WORK TO BE COMPLETED:
Using the data below, copy every line that contains the word "forward".

+++

(** The weighted sum of [calculate_risk_score], before it is rounded. *)
Lemma composite_range (sev crit fin geo : Q) :
  0 <= sev /\ sev <= 1 -> 0 <= crit /\ crit <= 1 -> 0 <= fin /\ fin <= 1 ->
  0 <= geo /\ geo <= 1 ->
  0 <= 0.30 * sev + 0.30 * crit + 0.20 * fin + 0.20 * geo /\
  0.30 * sev + 0.30 * crit + 0.20 * fin + 0.20 * geo <= 1.
Proof. intros. lra. Qed.

Lemma criticality_score_unit (suppliers : list (Supplier Q)) :
  0 <= _calculate_criticality_score suppliers /\
  _calculate_criticality_score suppliers <= 1.
Proof.
  destruct suppliers as [|s rest].
  - cbn. lra.
  - pose proof (criticality_score_bounds s rest) as [[H0 H1] _].
    cbn zeta in H0, H1. lra.
Qed.

(** X4: when the event's confidence and impact score are not negative and
    the geographic risk factor lies in [0,1], the composite score returned
    by [calculate_risk_score] and its four components lie in [0,1]. *)
Theorem composite_score_range (event : Event.t Q)
    (suppliers : list (Supplier Q)) (geo : Q) :
  0 <= default 1 (Event.confidence event) ->
  0 <= default 0.5 (Event.impact_score event) ->
  0 <= geo -> geo <= 1 ->
  let r := calculate_risk_score event suppliers geo in
  (0 <= composite_score r /\ composite_score r <= 1) /\
  (0 <= cs_severity (component_scores r) /\
   cs_severity (component_scores r) <= 1) /\
  (0 <= cs_supplier_criticality (component_scores r) /\
   cs_supplier_criticality (component_scores r) <= 1) /\
  (0 <= cs_financial_exposure (component_scores r) /\
   cs_financial_exposure (component_scores r) <= 1) /\
  (0 <= cs_geographic (component_scores r) /\
   cs_geographic (component_scores r) <= 1).
Proof.
  intros Hc Hi Hg0 Hg1 r. subst r. unfold calculate_risk_score.
  cbn [composite_score component_scores cs_severity cs_supplier_criticality
       cs_financial_exposure cs_geographic].
  destruct weights_lookup as (-> & -> & -> & ->).
  pose proof (severity_score_bounds event Hc Hi) as Hsev.
  pose proof (criticality_score_unit suppliers) as Hcrit.
  pose proof (financial_score_range suppliers) as Hfin.
  set (sev := _calculate_severity_score event) in *. clearbody sev.
  set (crit := _calculate_criticality_score suppliers) in *. clearbody crit.
  set (fin := _calculate_financial_score suppliers) in *. clearbody fin.
  pose proof (composite_range sev crit fin geo Hsev Hcrit Hfin (conj Hg0 Hg1))
    as [Hcomp0 Hcomp1].
  repeat split; apply round3_range; first [assumption | lra].
Qed.

Lemma composite_score_range_witness :
  let r := calculate_risk_score (R:=Q) scenario_event [scenario_supplier] 0.5 in
  0 <= composite_score r /\ composite_score r <= 1.
Proof.
  apply (composite_score_range scenario_event [scenario_supplier] 0.5);
    vm_compute; discriminate.
Defined.

(** ** Level and urgency *)

(** X5: the level and the urgency returned by [calculate_risk_score] agree:
    a CRITICAL level comes with IMMEDIATE urgency, and an urgency other than
    IMMEDIATE is SHORT_TERM, MEDIUM_TERM or LONG_TERM exactly when the level
    is HIGH, MEDIUM or LOW. *)
Theorem level_urgency_agree (event : Event.t Q)
    (suppliers : list (Supplier Q)) (geo : Q) :
  let r := calculate_risk_score event suppliers geo in
  (rs_risk_level r = RiskLevel.CRITICAL ->
   rs_mitigation_urgency r = MitigationUrgency.IMMEDIATE) /\
  (rs_mitigation_urgency r <> MitigationUrgency.IMMEDIATE ->
   (rs_risk_level r = RiskLevel.HIGH <->
    rs_mitigation_urgency r = MitigationUrgency.SHORT_TERM) /\
   (rs_risk_level r = RiskLevel.MEDIUM <->
    rs_mitigation_urgency r = MitigationUrgency.MEDIUM_TERM) /\
   (rs_risk_level r = RiskLevel.LOW <->
    rs_mitigation_urgency r = MitigationUrgency.LONG_TERM)).
Proof.
  intros r. subst r. unfold calculate_risk_score.
  cbn [rs_risk_level rs_mitigation_urgency].
  set (composite := (_ + _)%py). clearbody composite.
  set (crit := _calculate_criticality_score suppliers). clearbody crit.
  unfold RiskLevel.from_score, _determine_urgency. cbn [leb PyNum_Q lit].
  q_cases; cbn [orb]; repeat split; intros; try congruence; try lra.
Qed.

Lemma level_urgency_agree_witness :
  rs_mitigation_urgency
    (calculate_risk_score (R:=Q) scenario_event [scenario_supplier] 0.5)
  = MitigationUrgency.IMMEDIATE.
Proof.
  destruct (level_urgency_agree scenario_event [scenario_supplier] 0.5)
    as [Hcritical _].
  apply Hcritical. reflexivity.
Defined.

(** X6: when one of the affected suppliers is CRITICAL, the urgency returned
    by [calculate_risk_score] is IMMEDIATE, whatever the event and the
    composite score. *)
Theorem critical_supplier_immediate (event : Event.t Q)
    (suppliers : list (Supplier Q)) (geo : Q) :
  (exists x, x ∈ suppliers /\ criticality x = SupplierCriticality.CRITICAL) ->
  rs_mitigation_urgency (calculate_risk_score event suppliers geo)
  = MitigationUrgency.IMMEDIATE.
Proof.
  intros Hx. unfold calculate_risk_score. cbn [rs_mitigation_urgency].
  set (composite := (_ + _)%py). clearbody composite.
  destruct suppliers as [|s rest].
  { destruct Hx as (x & Hin & _). apply elem_of_nil in Hin. contradiction. }
  pose proof (criticality_score_bounds s rest) as [_ Hone].
  cbn zeta in Hone. specialize (Hone Hx).
  set (crit := _calculate_criticality_score (s :: rest)) in *. clearbody crit.
  unfold _determine_urgency. cbn [leb PyNum_Q lit].
  q_cases; cbn [orb]; try reflexivity; lra.
Qed.

Lemma critical_supplier_immediate_witness :
  rs_mitigation_urgency
    (calculate_risk_score (R:=Q) (event_of_severity (Some "low"))
       [foundry; scenario_supplier] 0)
  = MitigationUrgency.IMMEDIATE.
Proof.
  apply critical_supplier_immediate. exists scenario_supplier. split.
  - apply list_elem_of_further, list_elem_of_here.
  - reflexivity.
Defined.

(** ** The impact estimates *)

Lemma severity_base_delay_cases (severity : option string) :
  severity_base_delay severity = 14%Z \/ severity_base_delay severity = 7%Z \/
  severity_base_delay severity = 3%Z \/ severity_base_delay severity = 1%Z.
Proof.
  unfold severity_base_delay. destruct severity as [s|]; [|auto].
  repeat match goal with
  | |- context [String.eqb ?a ?b] => destruct (String.eqb a b)
  end; auto.
Qed.
(** * PINT vertex relocation (ciftify_PINT_vertices.py): model and properties

    A shallow embedding of the iterative vertex-relocation search of
    [ciftify/bin/ciftify_PINT_vertices.py].

    Conventions of the embedding.
    - numpy arrays are lists; a position in an array is a [nat]; a value
      stored in the seed table (a vertex number, a label) is a [Z], because
      the code stores negative fill values and subtracts hemisphere offsets.
    - time-series values, means, regression residuals and distances are
      rationals [Q]: the real-number reading of the floating-point sums and
      differences of the code.  A score that numpy would report as NaN is
      [None].
    - a Python exception is a [Raise] result; numpy's indexing rules are
      those of numpy 1.12 and later (an index array must be of integer or
      boolean type).
    - the external collaborators (wb_command geometry, scipy's lstsq, the
      correlation routines np.corrcoef and stats.pearsonr, the random
      shuffle) are fields of the record [externals]; nothing is assumed of
      the values the correlation routines return.
    - logging and the writing of the csv outputs are left out; what
      [run_PINT] would write is what the model returns. *)

From Stdlib Require Import String.
From Stdlib Require Import List ZArith QArith Bool Lia Permutation Arith Sorted.
From Stdlib Require PrimFloat.
Import ListNotations.
(** * Ingestion hooks of tk-config-default2: a shallow embedding

    The development follows the two publish2 ingestion hooks,
    [hooks/tk-multi-publish2/ingest/collector.py] (manifest reconciliation,
    candidate item-type scoring, context resolution) and
    [hooks/tk-multi-publish2/ingest/ingest_files.py] (entity linking and its
    undo).  Python dictionaries that are only looked up and updated are
    finite maps; dictionaries that are iterated are given by the list of
    items that [iteritems()] yields; a call that may raise returns a
    [result]. *)

From Stdlib Require Import ZArith Ascii String List Lia.
From stdpp Require Import base option list gmap strings pretty fin_maps sorting.

Local Open Scope string_scope.
Local Open Scope Z_scope.

Set Warnings "-register-all".

(** ** Python values and exceptions *)

(** What [yaml.load] can produce; a mapping is kept as the list of items in
    the order [iteritems()] walks it. *)
Inductive yaml : Type :=
| YNone
| YBool (b : bool)
| YInt (z : Z)
| YStr (s : string)
| YList (items : list yaml)
| YMap (items : list (string * yaml)).

(** The exceptions the hooks can meet.  [TypeError] also stands for the
    [AttributeError] of a method looked up on a value of the wrong shape;
    [PyException] is a plain [Exception] raised by the hooks themselves;
    [Fault] is the failure of a round-trip to the tracking database. *)
Inductive exn : Type :=
| KeyError (key : string)
| IndexError
| TypeError
| ValueError
| IOError
| PyException (message : string)
| Fault.

Inductive result (A : Type) : Type :=
| Ok (a : A)
| Raise (e : exn).
Arguments Ok {A} a.
Arguments Raise {A} e.

#[global] Instance result_ret : MRet result := λ A a, Ok a.
#[global] Instance result_bind : MBind result := λ A B f r,
  match r with
  | Ok a => f a
  | Raise e => Raise e
  end.

Definition is_Ok {A} (r : result A) : Prop := ∃ a, r = Ok a.

(** A loop that threads an accumulator and stops at the first exception,
    and a loop that collects one result per element. *)
Fixpoint foldM {A B} (f : A → B → result A) (a : A) (l : list B) : result A :=
  match l with
  | [] => Ok a
  | x :: l' => a' ← f a x; foldM f a' l'
  end.

Fixpoint mapR {A B} (f : A → result B) (l : list A) : result (list B) :=
  match l with
  | [] => Ok []
  | x :: l' => y ← f x; ys ← mapR f l'; Ok (y :: ys)
  end.

(** Python truthiness of a loaded value. *)
Definition truthy (v : yaml) : bool :=
  match v with
  | YNone => false
  | YBool b => b
  | YInt z => negb (z =? 0)
  | YStr s => negb (String.eqb s "")
  | YList l => match l with [] => false | _ => true end
  | YMap m => match m with [] => false | _ => true end
  end.

(** [k in d] and [d[k]] on a mapping given by its items. *)
Fixpoint items_get (k : string) (d : list (string * yaml)) : option yaml :=
  match d with
  | [] => None
  | (k', v) :: d' => if String.eqb k' k then Some v else items_get k d'
  end.

Definition items_has (k : string) (d : list (string * yaml)) : bool :=
  match items_get k d with Some _ => true | None => false end.

(** [d.pop(k)] on the items of a mapping: the items left. *)
Definition items_remove (k : string) (d : list (string * yaml))
  : list (string * yaml) :=
  List.filter (λ kv, negb (String.eqb kv.1 k)) d.

(** [s.rsplit(c, 1)]: the parts before and after the last [c] of [s]. *)
Fixpoint rsplit_at (c : ascii) (s : string) : option (string * string) :=
  match s with
  | EmptyString => None
  | String a s' =>
      match rsplit_at c s' with
      | Some (l, r) => Some (String a l, r)
      | None => if Ascii.eqb a c then Some (EmptyString, s') else None
      end
  end.

(** ** Field Mapper *)

Module FieldMapper.

(** [table[k] if k in table else k] *)
Definition mapped_key (table : gmap string string) (k : string) : string :=
  match table !! k with
  | Some k' => k'
  | None => k
  end.

(** [{table[k] if k in table else k: v for k, v in record.iteritems()}]:
    the items are inserted in iteration order, a later item replacing an
    earlier one under the same mapped key. *)
Definition apply_mappings (table : gmap string string)
    (record : list (string * yaml)) : gmap string yaml :=
  foldl (λ d kv, <[mapped_key table kv.1 := kv.2]> d) ∅ record.

(** [DEFAULT_MANIFEST_SG_MAPPINGS] *)
Record manifest_mappings : Type := {
  file_snapshots : gmap string string;
  note_notes : gmap string string;
  note_snapshots : gmap string string;
  note_versions : gmap string string
}.

Definition default_snapshots_table : gmap string string :=
  list_to_map [("id", "sg_snapshot_id"); ("user", "snapshot_user");
               ("name", "manifest_name"); ("version", "snapshot_version")].

Definition DEFAULT_MANIFEST_SG_MAPPINGS : manifest_mappings := {|
  file_snapshots := default_snapshots_table;
  note_notes :=
    list_to_map [("notes", "description"); ("name", "snapshot_name");
                 ("body", "content"); ("id", "sg_client_note_id")];
  note_snapshots := default_snapshots_table;
  note_versions :=
    list_to_map [("id", "sg_client_version_id"); ("name", "version_name")]
|}.

(** Modelled from the spec: the inverse table of the Field Mapper and the
    mapping back through it.  The hooks only ever map forward; section 8 of
    the specification speaks of "the inverse table (constructed from the
    same mapping)", which is the table of the swapped pairs, applied like
    the forward one (a key absent from it is left unchanged). *)
Definition inverse_table (table : gmap string string) : gmap string string :=
  list_to_map (prod_swap <$> map_to_list table).

Definition unmapped_key (table : gmap string string) (k : string) : string :=
  mapped_key (inverse_table table) k.

(** No two keys of the table share a value. *)
Definition table_injective (table : gmap string string) : Prop :=
  NoDup ((map_to_list table).*2).

(** [v] is the image of a key of the table. *)
Definition is_target (table : gmap string string) (v : string) : Prop :=
  v ∈ (map_to_list table).*2.

#[global] Instance table_injective_dec table : Decision (table_injective table).
Proof. unfold table_injective. apply _. Defined.

#[global] Instance is_target_dec table v : Decision (is_target table v).
Proof. unfold is_target. apply _. Defined.

End FieldMapper.

(** ** Manifest Parser *)

Module Manifest.
Import FieldMapper.

(** *** Operations of Python on loaded values *)

(** [v.iteritems()] *)
Definition py_items (v : yaml) : result (list (string * yaml)) :=
  match v with
  | YMap m => Ok m
  | _ => Raise TypeError
  end.

(** [k in v] for a mapping [v]; the hooks go on to subscript [v] with a
    string, which only a mapping allows, so another shape raises. *)
Definition py_contains (k : string) (v : yaml) : result bool :=
  match v with
  | YMap m => Ok (items_has k m)
  | _ => Raise TypeError
  end.

(** [v[k]] with a string key. *)
Definition py_getitem (k : string) (v : yaml) : result yaml :=
  match v with
  | YMap m =>
      match items_get k m with
      | Some x => Ok x
      | None => Raise (KeyError k)
      end
  | _ => Raise TypeError
  end.

Fixpoint chars (s : string) : list yaml :=
  match s with
  | EmptyString => []
  | String c s' => YStr (String c EmptyString) :: chars s'
  end.

(** [for x in v] *)
Definition py_iter (v : yaml) : result (list yaml) :=
  match v with
  | YList l => Ok l
  | YMap m => Ok ((λ kv, YStr kv.1) <$> m)
  | YStr s => Ok (chars s)
  | _ => Raise TypeError
  end.

(** [len(v)] *)
Definition py_len (v : yaml) : result nat :=
  match v with
  | YList l => Ok (length l)
  | YMap m => Ok (length m)
  | YStr s => Ok (String.length s)
  | _ => Raise TypeError
  end.

(** [v[i]] with an index that is not negative. *)
Definition py_index (v : yaml) (i : nat) : result yaml :=
  match v with
  | YList l =>
      match l !! i with
      | Some x => Ok x
      | None => Raise IndexError
      end
  | YStr s =>
      match chars s !! i with
      | Some x => Ok x
      | None => Raise IndexError
      end
  | YMap _ => Raise (KeyError (pretty (Z.of_nat i)))
  | _ => Raise TypeError
  end.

+++

ANSWER SECTION:
    mapping back through it.  The hooks only ever map forward; section 8 of
    the forward one (a key absent from it is left unchanged). *)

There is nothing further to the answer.